## WHAT THE TASK ASKS:
Without changing a character, output all of the records.
┌─ RAW DATA
(* ===== verification/OrderFence.v ===== *)
(** [packages/adapters/kiwoom/gateway.py], what the gateway decides by: the fence that admits an
    event once and in order, and the state that says how fresh each stock is. *)
From S2P Require Import Prelude PyTime PyDecimal DecimalFacts Json KiwoomEvents.
#[local] Open Scope Z_scope.

(* @ packages/adapters/kiwoom/gateway.py 28-34 IngestDisposition *)
Inductive IngestDisposition := ACCEPTED | DUPLICATE_INPUT | CONFLICT | OUT_OF_ORDER | OLD_SESSION | OLD_OBSERVATION.
#[export] Instance IngestDisposition_eq_dec : EqDecision IngestDisposition.
Proof. solve_decision. Defined.

(* @ packages/adapters/kiwoom/gateway.py 37-41 ConnectionPhase *)
Inductive ConnectionPhase := DISCONNECTED | RECONNECTING | RECOVERING | CONNECTED.
#[export] Instance ConnectionPhase_eq_dec : EqDecision ConnectionPhase.
Proof. solve_decision. Defined.

(* @ packages/adapters/kiwoom/gateway.py 50-55 StockFreshness *)
Inductive StockFreshness := FRESH | LOW_CONFIDENCE | STALE_STOCK | INCOMPLETE | MISSING.
#[export] Instance StockFreshness_eq_dec : EqDecision StockFreshness.
Proof. solve_decision. Defined.

(** [CoverageStatus] of the gateway. *)
(* @ packages/adapters/kiwoom/gateway.py 58-61 CoverageStatus *)
Inductive GatewayCoverage := GW_COMPLETE | GW_PARTIAL | GW_INSUFFICIENT.
#[export] Instance GatewayCoverage_eq_dec : EqDecision GatewayCoverage.
Proof. solve_decision. Defined.

(** The [detail] is a text for each disposition. *)
(* @ packages/adapters/kiwoom/gateway.py 71-75 IngestResult *)
Record IngestResult := mk_IngestResult { ir_event : CanonicalMarketEvent; ir_disposition : IngestDisposition }.

(** ** The fence *)

(* @ packages/adapters/kiwoom/gateway.py 134-139 _OrderingCursor *)
Record OrderingCursor := mk_OrderingCursor {
  oc_source_sequence : Z;
  oc_source_item_index : Z;
  oc_source_timestamp : datetime;
  oc_received_at : datetime
}.

Definition lane : Type := string * string * string * string.

(* @ packages/adapters/kiwoom/gateway.py 145-149 EventOrderFence.__init__ *)
Record EventOrderFence := mk_EventOrderFence {
  of_current_session_id : option string;
  of_seen_hashes : dict string string;
  of_ordering : dict lane OrderingCursor;
  of_latest_observation : dict string CanonicalMarketEvent
}.

(* @ packages/adapters/kiwoom/gateway.py 145-149 EventOrderFence.__init__ *)
Definition event_order_fence : EventOrderFence := mk_EventOrderFence None [] [] [].

(* @ packages/adapters/kiwoom/gateway.py 155-158 EventOrderFence.begin_session *)
Definition begin_session (session_id : string) : M EventOrderFence unit := fun f =>
  if is_empty session_id then (Raise ValueError, f)
  else (Ok tt, mk_EventOrderFence (Some session_id) (of_seen_hashes f) (of_ordering f) (of_latest_observation f)).

(* @ packages/adapters/kiwoom/gateway.py 222-226 EventOrderFence._ordering_lane *)
Definition ordering_lane (e : CanonicalMarketEvent) : string :=
  match me_data e with
  | OfCandidate c => "candidate:" +:+ cd_condition_id c
  | OfObservation _ => "market-observation"
  end.

(* @ packages/adapters/kiwoom/gateway.py 160-220 EventOrderFence.evaluate *)
Definition ordering_key (e : CanonicalMarketEvent) : lane :=
  (li_session_id (me_lineage e), SourceChannel_value (li_source_channel (me_lineage e)), me_stock_id e,
   ordering_lane e).

(* @ packages/adapters/kiwoom/gateway.py 228-251 EventOrderFence._is_old_observation *)
Definition is_old_observation (incoming latest : CanonicalMarketEvent) : bool :=
  if dt_lt (me_source_timestamp incoming) (me_source_timestamp latest) then true
  else if dt_lt (me_source_timestamp latest) (me_source_timestamp incoming) then false
  else
    match me_data incoming, me_data latest with
    | OfObservation i, OfObservation l =>
        match ob_observation_source i, ob_observation_source l with
        | REST_KA10095, REALTIME_0B => true
        | REALTIME_0B, REST_KA10095 => false
        | _, _ => dt_lt (me_received_at incoming) (me_received_at latest)
        end
    | _, _ => false
    end.

(** The place of an event within its lane. *)
(* @ packages/adapters/kiwoom/gateway.py 160-220 EventOrderFence.evaluate *)
Definition position (e : CanonicalMarketEvent) : Z * Z :=
  (me_source_sequence e, li_source_item_index (me_lineage e)).

(* @ packages/adapters/kiwoom/gateway.py 160-220 EventOrderFence.evaluate *)
Definition out_of_order (e : CanonicalMarketEvent) (c : OrderingCursor) : bool :=
  pyle (position e) (oc_source_sequence c, oc_source_item_index c) || dt_lt (me_received_at e) (oc_received_at c).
└─
## RESPONSE TO THIS TASK:
(* ===== verification/OrderFence.v ===== *)
(** [packages/adapters/kiwoom/gateway.py], what the gateway decides by: the fence that admits an
    event once and in order, and the state that says how fresh each stock is. *)
From S2P Require Import Prelude PyTime PyDecimal DecimalFacts Json KiwoomEvents.
#[local] Open Scope Z_scope.

(* @ packages/adapters/kiwoom/gateway.py 28-34 IngestDisposition *)
Inductive IngestDisposition := ACCEPTED | DUPLICATE_INPUT | CONFLICT | OUT_OF_ORDER | OLD_SESSION | OLD_OBSERVATION.
#[export] Instance IngestDisposition_eq_dec : EqDecision IngestDisposition.
Proof. solve_decision. Defined.

(* @ packages/adapters/kiwoom/gateway.py 37-41 ConnectionPhase *)
Inductive ConnectionPhase := DISCONNECTED | RECONNECTING | RECOVERING | CONNECTED.
#[export] Instance ConnectionPhase_eq_dec : EqDecision ConnectionPhase.
Proof. solve_decision. Defined.

(* @ packages/adapters/kiwoom/gateway.py 50-55 StockFreshness *)
Inductive StockFreshness := FRESH | LOW_CONFIDENCE | STALE_STOCK | INCOMPLETE | MISSING.
#[export] Instance StockFreshness_eq_dec : EqDecision StockFreshness.
Proof. solve_decision. Defined.

(** [CoverageStatus] of the gateway. *)
(* @ packages/adapters/kiwoom/gateway.py 58-61 CoverageStatus *)
Inductive GatewayCoverage := GW_COMPLETE | GW_PARTIAL | GW_INSUFFICIENT.
#[export] Instance GatewayCoverage_eq_dec : EqDecision GatewayCoverage.
Proof. solve_decision. Defined.

(** The [detail] is a text for each disposition. *)
(* @ packages/adapters/kiwoom/gateway.py 71-75 IngestResult *)
Record IngestResult := mk_IngestResult { ir_event : CanonicalMarketEvent; ir_disposition : IngestDisposition }.

(** ** The fence *)

(* @ packages/adapters/kiwoom/gateway.py 134-139 _OrderingCursor *)
Record OrderingCursor := mk_OrderingCursor {
  oc_source_sequence : Z;
  oc_source_item_index : Z;
  oc_source_timestamp : datetime;
  oc_received_at : datetime
}.

Definition lane : Type := string * string * string * string.

(* @ packages/adapters/kiwoom/gateway.py 145-149 EventOrderFence.__init__ *)
Record EventOrderFence := mk_EventOrderFence {
  of_current_session_id : option string;
  of_seen_hashes : dict string string;
  of_ordering : dict lane OrderingCursor;
  of_latest_observation : dict string CanonicalMarketEvent
}.

(* @ packages/adapters/kiwoom/gateway.py 145-149 EventOrderFence.__init__ *)
Definition event_order_fence : EventOrderFence := mk_EventOrderFence None [] [] [].

(* @ packages/adapters/kiwoom/gateway.py 155-158 EventOrderFence.begin_session *)
Definition begin_session (session_id : string) : M EventOrderFence unit := fun f =>
  if is_empty session_id then (Raise ValueError, f)
  else (Ok tt, mk_EventOrderFence (Some session_id) (of_seen_hashes f) (of_ordering f) (of_latest_observation f)).

(* @ packages/adapters/kiwoom/gateway.py 222-226 EventOrderFence._ordering_lane *)
Definition ordering_lane (e : CanonicalMarketEvent) : string :=
  match me_data e with
  | OfCandidate c => "candidate:" +:+ cd_condition_id c
  | OfObservation _ => "market-observation"
  end.

(* @ packages/adapters/kiwoom/gateway.py 160-220 EventOrderFence.evaluate *)
Definition ordering_key (e : CanonicalMarketEvent) : lane :=
  (li_session_id (me_lineage e), SourceChannel_value (li_source_channel (me_lineage e)), me_stock_id e,
   ordering_lane e).

(* @ packages/adapters/kiwoom/gateway.py 228-251 EventOrderFence._is_old_observation *)
Definition is_old_observation (incoming latest : CanonicalMarketEvent) : bool :=
  if dt_lt (me_source_timestamp incoming) (me_source_timestamp latest) then true
  else if dt_lt (me_source_timestamp latest) (me_source_timestamp incoming) then false
  else
    match me_data incoming, me_data latest with
    | OfObservation i, OfObservation l =>
        match ob_observation_source i, ob_observation_source l with
        | REST_KA10095, REALTIME_0B => true
        | REALTIME_0B, REST_KA10095 => false
        | _, _ => dt_lt (me_received_at incoming) (me_received_at latest)
        end
    | _, _ => false
    end.

(** The place of an event within its lane. *)
(* @ packages/adapters/kiwoom/gateway.py 160-220 EventOrderFence.evaluate *)
Definition position (e : CanonicalMarketEvent) : Z * Z :=
  (me_source_sequence e, li_source_item_index (me_lineage e)).

(* @ packages/adapters/kiwoom/gateway.py 160-220 EventOrderFence.evaluate *)
Definition out_of_order (e : CanonicalMarketEvent) (c : OrderingCursor) : bool :=
  pyle (position e) (oc_source_sequence c, oc_source_item_index c) || dt_lt (me_received_at e) (oc_received_at c).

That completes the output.